Sung Kyu Park’s Christian Spirituality in Africa: Biblical, Historical, and Cultural Perspectives from Kenya examines Christian spirituality in various contexts. Part 1 sets the stage with a study of various expressions of spirituality found in the Bible, then moves on to Western church history. Park covers an impressive amount of material, highlighting the prominent features of each stream of spirituality. This sets the background against which to understand and evaluate Christian spirituality in Kenya (Part 2), from early missionary forms of Christianity and subsequent revivals and charismatic movements. Finally, Part 3 deals with African culture and religion, using the Kikuyu group as one particular example of this. Park examines how these various influences interact in Christian spirituality today, detailing the strengths and weaknesses of existing spiritualities, before closing with brief recommendations regarding intentional formation of Christian spirituality in Kenya today.
Park’s exploration of biblical and historical Christian spiritualities in Part 1 was fascinating in and of itself, and would be helpful as introductory reading for those new to Christian spirituality and historical theology. He clearly highlights the main features of various movements and figures, from OT wisdom spirituality to medieval mysticism to major reformers like Zwingli. This provides a broad framework for approaching more particular study of any of these periods, strands, or persons—but in a way that retains richness and diversity, not seeking uniformity and allowing healthy tensions to remain.
Part 2 then explores the development of Christianity in Africa, specifically Kenya. Even as someone who lived in Kenya for well over a decade, it would have been helpful if Park had included a map at this point, to allow the reader to situate the events he proceeds to describe. Park 3 deals with African culture and tradition, as well as other influences on Christian spirituality today.
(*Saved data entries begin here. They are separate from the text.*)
(* ===== verification/GoIO.v ===== *)
(** * Readers, writers and connections

    A reader is the byte string its peer will have sent by the time the reader
    stops, with the error every later read reports; quantifying over it covers
    every peer, adaptive or not, and every way the connection can end. A writer
    is the byte string written so far, with an optional number of bytes after
    which the connection breaks. *)
From S2P Require Import Prelude Go.
Open Scope Z_scope.

(** ** State and outcome *)

Definition St (S A : Type) : Type := S -> go A * S.

Definition sret {S A} (a : A) : St S A := fun s => (Ok a, s).
Definition sfail {S A} (e : gerr) : St S A := fun s => (Err e, s).
Definition slift {S A} (c : go A) : St S A := fun s => (c, s).
Definition sbind {S A B} (c : St S A) (k : A -> St S B) : St S B := fun s =>
  match c s with
  | (Ok a, s') => k a s'
  | (Err e, s') => (Err e, s')
  | (Panic, s') => (Panic, s')
  | (NoFuel, s') => (NoFuel, s')
  end.

Notation "'let!' x := c 'in' k" := (sbind c (fun x => k))
  (at level 10, x pattern, c at level 100, k at level 200) : go_scope.
Notation "c ;;; k" := (sbind c (fun _ => k)) (at level 100, right associativity) : go_scope.

(** Run a computation on a part of the state. *)
Definition zoom {S T A} (get : S -> T) (set : T -> S -> S) (c : St T A) : St S A :=
  fun s => let '(r, t) := c (get s) in (r, set t s).

(** ** Readers *)

Record rd := mkRd { rbuf : bytes; rend : gerr }.

(** [io.ReadFull(r, make([]byte, n))]: a short read in the middle is [io.ErrUnexpectedEOF]. *)
Definition ReadFull (n : Z) : St rd bytes := fun r =>
  if n <=? zlen (rbuf r)
  then (Ok (take (Z.to_nat n) (rbuf r)), mkRd (drop (Z.to_nat n) (rbuf r)) (rend r))
  else (Err (if decide (rbuf r = []) then rend r
             else if decide (rend r = EEOF) then EUnexpectedEOF else rend r),
        mkRd [] (rend r)).

Lemma ReadFull_app n p t e :
  n = zlen p -> ReadFull n (mkRd (p ++ t) e) = (Ok p, mkRd t e).
Proof.
  intros ->. pose proof (zlen_nonneg t). unfold ReadFull. simpl.
  rewrite (proj2 (Z.leb_le _ _)) by (rewrite zlen_app; lia).
  unfold zlen. by rewrite Nat2Z.id, take_app_length, drop_app_length.
Qed.

Lemma ReadFull_inv n r x r' :
  0 <= n -> ReadFull n r = (Ok x, r') ->
  rbuf r = x ++ rbuf r' /\ zlen x = n /\ rend r' = rend r.
Proof.
  unfold ReadFull. intros Hn. case_match eqn:Hl; [|done]. intros [= <- <-]. simpl.
  apply Z.leb_le in Hl. unfold zlen in *. rewrite take_drop.
  split; [done|]. split; [rewrite length_take; lia|done].
Qed.

Lemma ReadFull_fail n r o r' :
  ReadFull n r = (o, r') -> is_ok o = false ->
  (exists e, o = Err e) /\ rbuf r' = [] /\ zlen (rbuf r) < n /\ rend r' = rend r /\
  (rbuf r = [] -> o = Err (rend r)).
Proof.
  unfold ReadFull. case_match eqn:Hl; intros [= <- <-]; [done|]. intros _. simpl.
  apply Z.leb_gt in Hl. repeat split; eauto. intros ->. by rewrite decide_True.
Qed.

Lemma ReadFull_returns n r : returns (fst (ReadFull n r)).
Proof. unfold ReadFull. by case_match. Qed.

(** ** Writers *)

Record wr := mkWr { wout : bytes; wroom : option (Z * gerr) }.

(** [conn.Write(p)] *)
Definition Write (p : bytes) : St wr unit := fun w =>
  match wroom w with
  | None => (Ok tt, mkWr (wout w ++ p) None)
  | Some (k, e) =>
      if zlen p <=? k then (Ok tt, mkWr (wout w ++ p) (Some (k - zlen p, e)))
      else (Err e, mkWr (wout w ++ take (Z.to_nat k) p) (Some (0, e)))
  end.

Lemma Write_ok p w w' : Write p w = (Ok tt, w') -> wout w' = wout w ++ p.
Proof. unfold Write. repeat case_match; intros [= <-]; done. Qed.

Lemma Write_prefix p w o w' :
  Write p w = (o, w') -> exists q, wout w' = wout w ++ q /\ q `prefix_of` p.
Proof.
  unfold Write. repeat case_match; intros [= <- <-]; simpl; eexists; split; try done.
  exists (drop (Z.to_nat z) p). by rewrite take_drop.
Qed.

Lemma Write_returns p w : returns (fst (Write p w)).
Proof. unfold Write. by repeat case_match. Qed.

Lemma Write_unbounded p o : Write p (mkWr o None) = (Ok tt, mkWr (o ++ p) None).
Proof. done. Qed.

(** ** [bufio.Writer] of 64 KiB *)

Definition bufsize : Z := 65536.

Record bufw := mkBw { bpend : bytes; berr : option gerr; bwr : wr }.

Definition newWriter (w : wr) : bufw := mkBw [] None w.

Definition bdirect (p : bytes) : St bufw unit := fun b =>
  match Write p (bwr b) with
  | (Ok _, w) => (Ok tt, mkBw (bpend b) None w)
  | (Err e, w) => (Err e, mkBw (bpend b) (Some e) w)
  | (o, w) => (o, mkBw (bpend b) (berr b) w)
  end.

Definition Flush : St bufw unit := fun b =>
  match berr b with
  | Some e => (Err e, b)
  | None =>
      match bpend b with
      | [] => (Ok tt, b)
      | p => (bdirect p ;;; fun b' => (Ok tt, mkBw [] (berr b') (bwr b'))) b
      end
  end.

Definition BWrite (p : bytes) : St bufw unit := fun b =>
  match berr b with
  | Some e => (Err e, b)
  | None =>
      let avail := bufsize - zlen (bpend b) in
      if zlen p <=? avail then (Ok tt, mkBw (bpend b ++ p) None (bwr b))
      else match bpend b with
           | [] => bdirect p b
           | _ =>
               let n := Z.to_nat avail in
               (Flush ;;; fun b' =>
                  let q := drop n p in
                  if zlen q <=? bufsize then (Ok tt, mkBw q None (bwr b'))
                  else bdirect q b') (mkBw (bpend b ++ take n p) None (bwr b))
           end
  end.

(** Everything accepted so far, flushed or not. *)
Definition ball (b : bufw) : bytes := wout (bwr b) ++ bpend b.

Lemma bdirect_spec p b o b' :
  bdirect p b = (o, b') ->
  returns o /\
  (o = Ok tt -> wout (bwr b') = wout (bwr b) ++ p /\ bpend b' = bpend b /\ berr b' = None) /\
  (exists q, wout (bwr b') = wout (bwr b) ++ q /\ q `prefix_of` p).
Proof.
  unfold bdirect. pose proof (Write_returns p (bwr b)) as Hr.
  destruct (Write p (bwr b)) as [[[]|e| |] w] eqn:Hw; intros [= <- <-]; simpl in *; try done.
  - split_and!; try done; [|by eapply Write_prefix].
    intros _. by apply Write_ok in Hw.
  - split_and!; try done. by eapply Write_prefix.
Qed.

Lemma Flush_spec b o b' :
  Flush b = (o, b') ->
  returns o /\ (o = Ok tt -> wout (bwr b') = ball b /\ bpend b' = [] /\ berr b' = None) /\
  (exists q, wout (bwr b') = wout (bwr b) ++ q /\ q `prefix_of` bpend b).
Proof.
  unfold Flush, ball. destruct (berr b) as [e|] eqn:He.
  { intros [= <- <-]. split_and!; try done. exists []. rewrite app_nil_r.
    split; [done|apply prefix_nil]. }
  destruct (bpend b) as [|c p] eqn:Hp.
  { intros [= <- <-]. rewrite app_nil_r. split_and!; try done.
    exists []. by rewrite app_nil_r. }
  unfold sbind. destruct (bdirect (c :: p) b) as [o1 b1] eqn:Hd.
  destruct (bdirect_spec _ _ _ _ Hd) as (Hr & Hok & Hq).
  destruct o1 as [[]|e| |]; try done; intros [= <- <-]; simpl; split_and!; try done.
  destruct (Hok eq_refl) as (? & ? & ?). done.
Qed.

Lemma BWrite_spec p b o b' :
  BWrite p b = (o, b') ->
  returns o /\ (o = Ok tt -> ball b' = ball b ++ p /\ berr b' = None) /\
  (exists q, wout (bwr b') = wout (bwr b) ++ q /\ q `prefix_of` bpend b ++ p).
Proof.
  unfold BWrite, ball. destruct (berr b) as [e|] eqn:He.
  { intros [= <- <-]. split_and!; try done. exists []. rewrite app_nil_r.
    split; [done|apply prefix_nil]. }
  case_match eqn:Hl.
  { intros [= <- <-]. simpl. rewrite app_assoc. split_and!; try done.
    exists []. rewrite app_nil_r. split; [done|apply prefix_nil]. }
  destruct (bpend b) as [|c p0] eqn:Hp.
  { intros Hd. destruct (bdirect_spec _ _ _ _ Hd) as (Hr & Hok & Hq).
    split_and!; try done. intros Ho. destruct (Hok Ho) as (-> & Hp' & ->).
    by rewrite Hp', Hp, !app_nil_r. }
  set (n := Z.to_nat _). unfold sbind.
  destruct (Flush _) as [o1 b1] eqn:Hf.
  destruct (Flush_spec _ _ _ Hf) as (Hr & Hok & (q & Hq & Hqp)). unfold ball in Hok. simpl in *.
  assert (Hpre : q `prefix_of` (c :: p0) ++ p).
  { etrans; [apply Hqp|]. exists (drop n p).
    change (c :: p0 ++ take n p) with ((c :: p0) ++ take n p).
    by rewrite <- app_assoc, (take_drop n p). }
  destruct o1 as [[]|e| |]; try done.
  - destruct (Hok eq_refl) as (Hw & Hp1 & He1). case_match.
    + intros [= <- <-]. simpl. split_and!; try done.
      * rewrite Hw, <- !app_assoc. simpl. by rewrite <- !app_assoc, (take_drop n p).
      * eauto.
    + intros Hd. destruct (bdirect_spec _ _ _ _ Hd) as (Hr2 & Hok2 & (q2 & Hq2 & Hqp2)).
      split_and!; [done| |].
      * intros Ho. destruct (Hok2 Ho) as (-> & -> & ->).
        rewrite Hp1, Hw, app_nil_r, <- !app_assoc. simpl. by rewrite <- !app_assoc, (take_drop n p).
      * exists (((c :: p0) ++ take n p) ++ q2). rewrite Hq2, Hw, <- !app_assoc.
        split; [by simpl; rewrite <- !app_assoc|]. destruct Hqp2 as [t Ht]. exists t.
        simpl. rewrite <- !app_assoc. simpl. do 2 f_equal. by rewrite <- Ht, take_drop.
  - intros [= <- <-]. split_and!; try done. eauto.
Qed.

(** A buffered writer over a connection that does not break never fails. *)
Definition bw_good (b : bufw) : Prop := berr b = None /\ wroom (bwr b) = None.

Lemma bdirect_good p b : bw_good b -> exists b', bdirect p b = (Ok tt, b') /\ bw_good b'.
Proof.
  intros [He Hw]. unfold bdirect, Write. rewrite Hw. eexists. split; [done|]. done.
Qed.

Lemma Flush_good b : bw_good b -> exists b', Flush b = (Ok tt, b') /\ bw_good b'.
Proof.
  intros Hg. pose proof Hg as [He Hw]. unfold Flush. rewrite He.
  destruct (bpend b); [eauto|]. unfold sbind.
  destruct (bdirect_good (b0 :: l) b Hg) as (b1 & -> & [? ?]).
  eexists. split; [done|]. done.
Qed.

Lemma BWrite_good p b : bw_good b -> exists b', BWrite p b = (Ok tt, b') /\ bw_good b'.
Proof.
  intros Hg. pose proof Hg as [He Hw]. unfold BWrite. rewrite He.
  case_match; [eexists; split; [done|]; done|].
  destruct (bpend b); [by apply bdirect_good|]. unfold sbind.
  match goal with |- context [Flush ?x] =>
    destruct (Flush_good x) as (b1 & -> & Hg1); [by split|] end.
  case_match; [|by apply bdirect_good].
  eexists. split; [done|]. by destruct Hg1.
Qed.

(** ** [io.Copy] *)

(** Copy [src] to its end: the number of bytes written and the error ([nil] at EOF). *)
Definition Copy (src : rd) (dst : wr) : Z * go unit * wr :=
  match Write (rbuf src) dst with
  | (Ok _, w) => (zlen (rbuf src), if decide (rend src = EEOF) then Ok tt else Err (rend src), w)
  | (o, w) => (zlen (wout w) - zlen (wout dst), o, w)
  end.

(** ** Connections *)

(** [c_in]/[c_out] are the current layer: the raw connection, or the TLS session once a handshake
    has completed. [c_sent] keeps what was written on the layers below, [c_hs] what each further
    handshake on this connection will give: an error, or the session's plaintext streams. *)
Record conn := mkConn {
  c_in : rd;
  c_out : wr;
  c_tls : bool;
  c_sent : bytes;
  c_hs : list (gerr + rd * option (Z * gerr));
}.

Definition on_in {A} (m : St rd A) : St conn A :=
  zoom c_in (fun r c => mkConn r (c_out c) (c_tls c) (c_sent c) (c_hs c)) m.
Definition on_out {A} (m : St wr A) : St conn A :=
  zoom c_out (fun w c => mkConn (c_in c) w (c_tls c) (c_sent c) (c_hs c)) m.

(** [tls.Server(conn, cfg).Handshake()] and [tls.Client(conn, cfg).Handshake()]: the bytes of the
    handshake itself are not modelled; what the session will carry is [c_hs]. *)
Definition Handshake : St conn unit := fun c =>
  match c_hs c with
  | inr (r, room) :: hs =>
      (Ok tt, mkConn r (mkWr [] room) true (c_sent c ++ wout (c_out c)) hs)
  | inl e :: hs => (Err e, mkConn (c_in c) (c_out c) (c_tls c) (c_sent c) hs)
  | [] => (Err EEOF, c)
  end.

(** Bytes still readable on any layer of a connection: bounds the negotiation loops. *)
Definition conn_bytes (c : conn) : nat :=
  length (rbuf (c_in c)) +
  sum_list (map (fun h => match h with inr (r, _) => length (rbuf r) | inl _ => O end) (c_hs c)).

(** A connection that never breaks. *)
Definition plain_conn (input : bytes) (e : gerr) : conn :=
  mkConn (mkRd input e) (mkWr [] None) false [] [].

(** ** The two halves of a proxied session

    A pump: what it reads from and the buffered writer it fills. *)
Record pipe := mkPipe { p_in : rd; p_bw : bufw }.

Definition on_bw {A} (m : St bufw A) : St pipe A :=
  zoom p_bw (fun b s => mkPipe (p_in s) b) m.
Definition on_rd {A} (m : St rd A) : St pipe A :=
  zoom p_in (fun r s => mkPipe r (p_bw s)) m.

(** The client's connection and the upstream's. *)
Record net := mkNet { cl : conn; up : conn }.
Definition on_cl {A} (m : St conn A) : St net A := zoom cl (fun c s => mkNet c (up s)) m.
Definition on_up {A} (m : St conn A) : St net A := zoom up (fun c s => mkNet (cl s) c) m.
What I find confusing in this book are the terms ‘Africa,’ ‘Kenya,’ and ‘Kikuyu.’ The focus of the book is Kenya, specifically the Kikuyu people group. Why, then, does the book’s title imply something other than what the contents reflect, which is a much narrower focus? Park mentions that he uses the Kikuyu as one example of Christianity in Africa, but does not explain why the Kikuyu can be seen as representative of African spirituality. Was there a concern that a book about Kikuyu or Kenyan spirituality would be seen as less accessible to a Western audience, and thus the choice of ‘Africa’ to make the work seem broader? Park does a fine job of exploring various elements shaping Christian spirituality among the Kikuyu, using historical sources as well as interviews with some of his students. He ably identifies strengths and weaknesses in present forms of spirituality, which may also provoke the Western reader to re-think some of their own assumptions. I wish the distracting issue of terminology could be resolved, but this in no way detracts from the fine work he has done. I also have some questions about the relevance of John Mbiti to this work, but that too is a minor point.
I am excited by Pickwick’s interest in and commitment to exploring Christianity in Africa, and also excited by Park’s book. It is a well-written, thoroughly contextualized theological work. I recommend this book as a fine example of a holistic, contextual theology which is particularly accessible to Western readers due to the framework Park provides early on. As an added incentive for the curious or those with limited budgets, a Kindle edition is also available through Amazon.
Thanks to Wipf & Stock for the review copy.